▶ _What you are asked to do_:
Repeat precisely the span of lines below that opens with the line containing "Conventions." and closes with the line containing "cool-downs 0.1 and", both included.

▶ _Source material_:

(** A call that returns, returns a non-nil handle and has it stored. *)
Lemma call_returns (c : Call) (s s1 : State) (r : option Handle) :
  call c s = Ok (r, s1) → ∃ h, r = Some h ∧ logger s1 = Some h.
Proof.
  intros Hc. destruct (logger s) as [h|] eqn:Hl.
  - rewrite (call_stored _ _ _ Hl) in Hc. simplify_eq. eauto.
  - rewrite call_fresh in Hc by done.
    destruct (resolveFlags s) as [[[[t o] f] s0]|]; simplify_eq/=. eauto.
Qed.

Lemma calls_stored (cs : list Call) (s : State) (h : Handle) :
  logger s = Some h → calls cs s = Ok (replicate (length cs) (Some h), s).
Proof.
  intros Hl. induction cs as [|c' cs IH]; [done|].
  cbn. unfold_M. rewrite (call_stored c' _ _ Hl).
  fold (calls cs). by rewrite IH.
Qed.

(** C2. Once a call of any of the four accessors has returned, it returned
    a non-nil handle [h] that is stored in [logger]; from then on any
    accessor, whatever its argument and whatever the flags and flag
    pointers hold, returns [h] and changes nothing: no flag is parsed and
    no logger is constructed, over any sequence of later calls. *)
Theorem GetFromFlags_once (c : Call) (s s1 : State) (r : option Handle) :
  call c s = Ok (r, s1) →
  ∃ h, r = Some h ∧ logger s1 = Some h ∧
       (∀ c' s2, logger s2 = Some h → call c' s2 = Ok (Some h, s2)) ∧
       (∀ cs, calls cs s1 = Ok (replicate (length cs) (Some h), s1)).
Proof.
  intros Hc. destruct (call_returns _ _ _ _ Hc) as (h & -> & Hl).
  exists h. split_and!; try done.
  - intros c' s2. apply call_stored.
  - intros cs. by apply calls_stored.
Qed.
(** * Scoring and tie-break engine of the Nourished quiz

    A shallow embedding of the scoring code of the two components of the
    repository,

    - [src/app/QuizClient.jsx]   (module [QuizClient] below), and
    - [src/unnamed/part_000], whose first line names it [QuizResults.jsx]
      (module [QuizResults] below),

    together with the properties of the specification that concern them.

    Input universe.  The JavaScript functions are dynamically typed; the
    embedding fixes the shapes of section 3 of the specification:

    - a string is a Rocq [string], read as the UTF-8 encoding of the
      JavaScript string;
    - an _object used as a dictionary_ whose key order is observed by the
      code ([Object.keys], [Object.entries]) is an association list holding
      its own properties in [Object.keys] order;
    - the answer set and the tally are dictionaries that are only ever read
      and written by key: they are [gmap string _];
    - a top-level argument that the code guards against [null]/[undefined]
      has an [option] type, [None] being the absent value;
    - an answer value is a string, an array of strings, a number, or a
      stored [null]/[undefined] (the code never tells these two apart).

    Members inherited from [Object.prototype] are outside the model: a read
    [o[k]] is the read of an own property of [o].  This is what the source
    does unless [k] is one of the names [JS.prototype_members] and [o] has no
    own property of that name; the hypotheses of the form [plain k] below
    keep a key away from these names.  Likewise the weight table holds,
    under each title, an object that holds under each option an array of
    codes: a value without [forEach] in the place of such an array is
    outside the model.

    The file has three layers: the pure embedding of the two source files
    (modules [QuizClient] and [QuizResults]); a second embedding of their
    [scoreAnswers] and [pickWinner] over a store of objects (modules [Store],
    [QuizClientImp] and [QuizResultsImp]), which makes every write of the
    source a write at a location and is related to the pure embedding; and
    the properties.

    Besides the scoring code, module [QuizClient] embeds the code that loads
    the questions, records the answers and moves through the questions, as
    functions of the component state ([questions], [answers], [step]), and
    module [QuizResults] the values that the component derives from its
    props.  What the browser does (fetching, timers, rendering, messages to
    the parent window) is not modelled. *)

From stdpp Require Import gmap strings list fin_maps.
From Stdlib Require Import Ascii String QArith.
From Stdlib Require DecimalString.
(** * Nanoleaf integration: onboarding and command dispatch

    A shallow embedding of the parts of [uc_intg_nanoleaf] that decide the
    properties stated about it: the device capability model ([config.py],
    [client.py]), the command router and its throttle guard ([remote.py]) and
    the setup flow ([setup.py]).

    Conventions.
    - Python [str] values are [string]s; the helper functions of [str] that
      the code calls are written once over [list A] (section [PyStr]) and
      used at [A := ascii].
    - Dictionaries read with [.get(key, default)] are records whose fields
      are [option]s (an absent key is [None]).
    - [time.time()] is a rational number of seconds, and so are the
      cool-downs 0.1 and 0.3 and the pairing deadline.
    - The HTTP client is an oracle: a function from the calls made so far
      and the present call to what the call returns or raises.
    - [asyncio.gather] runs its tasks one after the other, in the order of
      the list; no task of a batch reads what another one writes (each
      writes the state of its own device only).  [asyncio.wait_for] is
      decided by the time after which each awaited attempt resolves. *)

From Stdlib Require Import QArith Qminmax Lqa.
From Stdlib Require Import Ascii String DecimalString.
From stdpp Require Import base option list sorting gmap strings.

▶ _Completed exercise_:
    Conventions.
    - Python [str] values are [string]s; the helper functions of [str] that
      the code calls are written once over [list A] (section [PyStr]) and
      used at [A := ascii].
    - Dictionaries read with [.get(key, default)] are records whose fields
      are [option]s (an absent key is [None]).
    - [time.time()] is a rational number of seconds, and so are the
      cool-downs 0.1 and 0.3 and the pairing deadline.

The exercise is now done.